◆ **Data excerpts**
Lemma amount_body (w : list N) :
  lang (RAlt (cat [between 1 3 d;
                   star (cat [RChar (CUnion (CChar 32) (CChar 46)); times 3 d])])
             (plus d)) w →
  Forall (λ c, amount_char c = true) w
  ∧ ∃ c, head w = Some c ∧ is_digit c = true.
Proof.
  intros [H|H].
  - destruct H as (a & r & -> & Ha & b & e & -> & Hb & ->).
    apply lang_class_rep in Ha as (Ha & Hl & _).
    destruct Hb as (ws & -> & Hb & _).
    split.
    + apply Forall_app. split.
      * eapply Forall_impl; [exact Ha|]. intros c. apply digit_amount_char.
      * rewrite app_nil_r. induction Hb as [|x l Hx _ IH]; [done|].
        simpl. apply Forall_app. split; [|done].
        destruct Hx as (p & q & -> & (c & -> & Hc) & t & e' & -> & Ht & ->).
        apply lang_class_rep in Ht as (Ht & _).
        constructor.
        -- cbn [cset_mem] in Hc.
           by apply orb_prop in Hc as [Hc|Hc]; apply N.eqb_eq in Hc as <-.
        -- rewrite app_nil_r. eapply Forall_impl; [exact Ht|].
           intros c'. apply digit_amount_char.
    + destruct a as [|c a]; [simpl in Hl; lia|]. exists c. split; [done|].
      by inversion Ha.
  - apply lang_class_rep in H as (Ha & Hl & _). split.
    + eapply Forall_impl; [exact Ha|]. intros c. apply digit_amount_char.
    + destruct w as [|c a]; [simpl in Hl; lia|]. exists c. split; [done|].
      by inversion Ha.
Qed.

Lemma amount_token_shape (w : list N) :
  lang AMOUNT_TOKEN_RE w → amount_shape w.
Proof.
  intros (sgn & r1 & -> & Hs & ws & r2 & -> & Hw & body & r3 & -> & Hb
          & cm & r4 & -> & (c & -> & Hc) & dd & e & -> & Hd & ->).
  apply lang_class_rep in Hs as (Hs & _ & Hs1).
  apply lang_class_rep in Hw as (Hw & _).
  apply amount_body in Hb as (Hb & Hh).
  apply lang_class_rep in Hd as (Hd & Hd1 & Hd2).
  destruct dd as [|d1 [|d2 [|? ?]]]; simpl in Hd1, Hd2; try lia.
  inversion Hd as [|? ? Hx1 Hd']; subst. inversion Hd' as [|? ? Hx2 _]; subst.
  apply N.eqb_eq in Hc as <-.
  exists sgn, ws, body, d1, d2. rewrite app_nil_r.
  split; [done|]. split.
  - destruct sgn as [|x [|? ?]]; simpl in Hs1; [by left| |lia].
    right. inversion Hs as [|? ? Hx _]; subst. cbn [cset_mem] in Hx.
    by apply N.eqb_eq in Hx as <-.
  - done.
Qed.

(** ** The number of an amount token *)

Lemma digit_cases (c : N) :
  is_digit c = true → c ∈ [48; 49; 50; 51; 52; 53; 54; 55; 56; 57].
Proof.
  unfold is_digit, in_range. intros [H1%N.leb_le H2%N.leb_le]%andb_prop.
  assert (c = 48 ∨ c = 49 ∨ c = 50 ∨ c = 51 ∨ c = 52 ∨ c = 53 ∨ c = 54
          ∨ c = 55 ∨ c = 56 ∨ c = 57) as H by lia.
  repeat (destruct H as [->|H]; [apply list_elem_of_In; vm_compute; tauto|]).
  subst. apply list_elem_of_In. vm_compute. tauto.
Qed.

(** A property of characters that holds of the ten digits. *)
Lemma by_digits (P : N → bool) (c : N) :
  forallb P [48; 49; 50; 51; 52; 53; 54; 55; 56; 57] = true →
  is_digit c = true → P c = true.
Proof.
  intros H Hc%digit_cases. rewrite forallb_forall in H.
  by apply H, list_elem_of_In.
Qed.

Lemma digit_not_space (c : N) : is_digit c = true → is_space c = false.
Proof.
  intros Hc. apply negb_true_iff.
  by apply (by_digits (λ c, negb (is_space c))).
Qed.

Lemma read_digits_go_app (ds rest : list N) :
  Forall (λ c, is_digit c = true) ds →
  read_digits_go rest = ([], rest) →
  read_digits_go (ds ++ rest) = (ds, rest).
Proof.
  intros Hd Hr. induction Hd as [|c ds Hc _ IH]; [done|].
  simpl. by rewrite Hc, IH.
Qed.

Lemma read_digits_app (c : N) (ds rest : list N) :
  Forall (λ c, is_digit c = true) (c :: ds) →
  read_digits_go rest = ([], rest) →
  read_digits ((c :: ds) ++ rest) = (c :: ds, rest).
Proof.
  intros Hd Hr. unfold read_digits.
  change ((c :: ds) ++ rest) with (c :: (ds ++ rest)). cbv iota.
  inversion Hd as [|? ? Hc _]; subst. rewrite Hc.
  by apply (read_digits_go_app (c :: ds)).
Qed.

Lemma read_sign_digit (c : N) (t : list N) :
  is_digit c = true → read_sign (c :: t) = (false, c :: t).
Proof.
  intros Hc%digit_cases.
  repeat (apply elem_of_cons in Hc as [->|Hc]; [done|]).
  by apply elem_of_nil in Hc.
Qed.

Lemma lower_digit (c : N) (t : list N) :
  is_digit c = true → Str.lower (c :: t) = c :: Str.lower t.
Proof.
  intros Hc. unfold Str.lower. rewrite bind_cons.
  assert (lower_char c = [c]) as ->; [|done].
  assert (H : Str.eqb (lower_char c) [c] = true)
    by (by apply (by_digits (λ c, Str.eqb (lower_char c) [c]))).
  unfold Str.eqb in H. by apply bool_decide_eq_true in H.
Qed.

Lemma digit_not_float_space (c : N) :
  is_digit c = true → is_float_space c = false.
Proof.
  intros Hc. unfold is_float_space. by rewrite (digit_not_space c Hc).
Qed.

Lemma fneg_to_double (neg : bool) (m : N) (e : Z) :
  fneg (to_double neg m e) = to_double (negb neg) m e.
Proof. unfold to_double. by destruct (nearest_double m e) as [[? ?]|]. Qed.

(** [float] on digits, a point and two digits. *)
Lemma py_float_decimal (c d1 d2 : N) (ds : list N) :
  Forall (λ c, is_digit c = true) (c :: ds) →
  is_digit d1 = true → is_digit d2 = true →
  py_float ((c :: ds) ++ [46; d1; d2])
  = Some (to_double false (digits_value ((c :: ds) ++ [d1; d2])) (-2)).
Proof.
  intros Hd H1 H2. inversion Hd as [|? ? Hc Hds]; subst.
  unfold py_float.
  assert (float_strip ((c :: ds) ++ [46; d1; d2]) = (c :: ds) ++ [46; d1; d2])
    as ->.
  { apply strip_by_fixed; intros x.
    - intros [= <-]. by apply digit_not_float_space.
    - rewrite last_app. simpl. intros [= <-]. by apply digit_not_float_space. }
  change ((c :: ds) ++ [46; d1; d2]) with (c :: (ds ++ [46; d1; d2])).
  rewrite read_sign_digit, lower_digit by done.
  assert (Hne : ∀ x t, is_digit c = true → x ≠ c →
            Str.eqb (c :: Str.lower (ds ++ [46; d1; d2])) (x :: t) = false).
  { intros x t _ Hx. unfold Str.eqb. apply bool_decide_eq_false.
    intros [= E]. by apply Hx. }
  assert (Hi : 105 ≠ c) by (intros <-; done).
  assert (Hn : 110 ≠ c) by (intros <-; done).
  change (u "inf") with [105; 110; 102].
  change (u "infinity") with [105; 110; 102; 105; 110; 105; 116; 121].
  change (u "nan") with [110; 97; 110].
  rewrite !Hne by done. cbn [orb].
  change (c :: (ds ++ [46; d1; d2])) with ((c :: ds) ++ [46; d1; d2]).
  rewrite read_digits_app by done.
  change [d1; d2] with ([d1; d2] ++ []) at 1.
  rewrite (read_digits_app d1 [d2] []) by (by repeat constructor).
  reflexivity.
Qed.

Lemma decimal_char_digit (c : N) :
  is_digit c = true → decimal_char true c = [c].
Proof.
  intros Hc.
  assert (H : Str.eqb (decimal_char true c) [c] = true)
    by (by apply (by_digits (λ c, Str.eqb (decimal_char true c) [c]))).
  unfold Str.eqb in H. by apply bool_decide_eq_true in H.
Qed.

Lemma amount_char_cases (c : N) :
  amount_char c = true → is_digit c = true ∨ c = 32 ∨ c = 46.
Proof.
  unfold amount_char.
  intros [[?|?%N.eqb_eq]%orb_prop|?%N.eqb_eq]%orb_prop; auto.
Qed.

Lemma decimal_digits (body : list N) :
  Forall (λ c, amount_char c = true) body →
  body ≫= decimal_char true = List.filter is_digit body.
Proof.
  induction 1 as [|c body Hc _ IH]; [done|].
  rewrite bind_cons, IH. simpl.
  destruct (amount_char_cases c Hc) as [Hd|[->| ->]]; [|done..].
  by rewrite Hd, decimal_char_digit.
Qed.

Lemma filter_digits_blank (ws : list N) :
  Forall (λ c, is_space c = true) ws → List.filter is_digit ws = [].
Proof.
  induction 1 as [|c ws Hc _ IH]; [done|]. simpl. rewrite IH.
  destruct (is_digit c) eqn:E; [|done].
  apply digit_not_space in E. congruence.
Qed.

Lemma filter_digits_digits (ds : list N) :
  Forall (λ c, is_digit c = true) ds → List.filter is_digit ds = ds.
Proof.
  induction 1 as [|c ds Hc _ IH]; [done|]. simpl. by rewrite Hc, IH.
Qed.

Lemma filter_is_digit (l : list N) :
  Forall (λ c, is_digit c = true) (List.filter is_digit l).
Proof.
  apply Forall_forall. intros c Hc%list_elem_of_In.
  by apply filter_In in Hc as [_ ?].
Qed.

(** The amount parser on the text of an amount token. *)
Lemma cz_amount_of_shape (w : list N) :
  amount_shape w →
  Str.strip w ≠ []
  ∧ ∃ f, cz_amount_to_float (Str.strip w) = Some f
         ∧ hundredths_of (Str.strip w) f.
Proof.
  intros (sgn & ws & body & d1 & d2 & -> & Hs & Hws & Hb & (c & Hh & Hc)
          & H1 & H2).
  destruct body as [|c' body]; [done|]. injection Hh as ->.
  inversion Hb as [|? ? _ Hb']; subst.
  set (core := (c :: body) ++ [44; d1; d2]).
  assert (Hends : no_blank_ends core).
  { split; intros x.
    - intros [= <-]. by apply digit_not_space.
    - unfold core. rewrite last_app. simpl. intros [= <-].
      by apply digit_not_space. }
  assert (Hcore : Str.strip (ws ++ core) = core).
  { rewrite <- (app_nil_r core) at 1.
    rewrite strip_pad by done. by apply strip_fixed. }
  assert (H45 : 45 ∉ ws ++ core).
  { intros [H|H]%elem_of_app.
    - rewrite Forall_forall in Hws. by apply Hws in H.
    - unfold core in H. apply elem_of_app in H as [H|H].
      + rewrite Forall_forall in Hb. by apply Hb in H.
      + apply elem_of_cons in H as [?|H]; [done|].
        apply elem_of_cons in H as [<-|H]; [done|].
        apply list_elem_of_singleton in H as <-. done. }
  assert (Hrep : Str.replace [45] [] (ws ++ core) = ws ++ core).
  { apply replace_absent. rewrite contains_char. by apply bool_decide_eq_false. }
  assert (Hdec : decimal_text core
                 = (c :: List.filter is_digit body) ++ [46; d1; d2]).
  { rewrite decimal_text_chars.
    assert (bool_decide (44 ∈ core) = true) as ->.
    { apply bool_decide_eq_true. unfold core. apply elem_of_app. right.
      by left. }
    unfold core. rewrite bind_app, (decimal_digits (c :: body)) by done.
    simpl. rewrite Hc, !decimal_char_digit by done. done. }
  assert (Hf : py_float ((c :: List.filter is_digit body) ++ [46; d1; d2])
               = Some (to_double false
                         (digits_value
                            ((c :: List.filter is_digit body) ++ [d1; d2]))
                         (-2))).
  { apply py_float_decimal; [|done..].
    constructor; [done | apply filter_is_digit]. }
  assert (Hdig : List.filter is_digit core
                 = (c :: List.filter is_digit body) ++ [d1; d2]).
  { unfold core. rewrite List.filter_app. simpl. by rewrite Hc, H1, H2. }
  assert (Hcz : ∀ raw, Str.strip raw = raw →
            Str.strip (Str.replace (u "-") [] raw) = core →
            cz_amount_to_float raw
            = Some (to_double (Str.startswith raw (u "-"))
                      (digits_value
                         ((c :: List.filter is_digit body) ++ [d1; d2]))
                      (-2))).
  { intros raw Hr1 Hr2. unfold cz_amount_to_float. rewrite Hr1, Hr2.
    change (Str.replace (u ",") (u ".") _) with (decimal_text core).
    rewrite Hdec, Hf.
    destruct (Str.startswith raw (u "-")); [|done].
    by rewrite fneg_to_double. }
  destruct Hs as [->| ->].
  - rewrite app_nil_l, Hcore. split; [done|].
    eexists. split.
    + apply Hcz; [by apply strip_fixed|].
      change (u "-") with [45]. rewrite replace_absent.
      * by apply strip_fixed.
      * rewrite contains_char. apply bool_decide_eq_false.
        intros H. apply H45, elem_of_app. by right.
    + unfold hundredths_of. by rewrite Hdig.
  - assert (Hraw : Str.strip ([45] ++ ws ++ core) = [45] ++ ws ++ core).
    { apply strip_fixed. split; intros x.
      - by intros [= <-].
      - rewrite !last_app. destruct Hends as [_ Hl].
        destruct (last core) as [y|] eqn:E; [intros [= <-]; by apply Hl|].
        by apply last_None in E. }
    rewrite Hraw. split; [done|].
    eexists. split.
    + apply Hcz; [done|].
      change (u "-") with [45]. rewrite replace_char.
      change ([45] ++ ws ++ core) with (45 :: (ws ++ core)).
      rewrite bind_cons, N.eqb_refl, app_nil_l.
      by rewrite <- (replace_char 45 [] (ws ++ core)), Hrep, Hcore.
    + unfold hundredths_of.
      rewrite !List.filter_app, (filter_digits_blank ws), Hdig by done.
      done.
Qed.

◆ **Your goal**
Whenever the string "eapply" occurs in a line of the entries above, copy that line.

◆ **Solution to this exercise**
      * eapply Forall_impl; [exact Ha|]. intros c. apply digit_amount_char.
        -- rewrite app_nil_r. eapply Forall_impl; [exact Ht|].
    + eapply Forall_impl; [exact Ha|]. intros c. apply digit_amount_char.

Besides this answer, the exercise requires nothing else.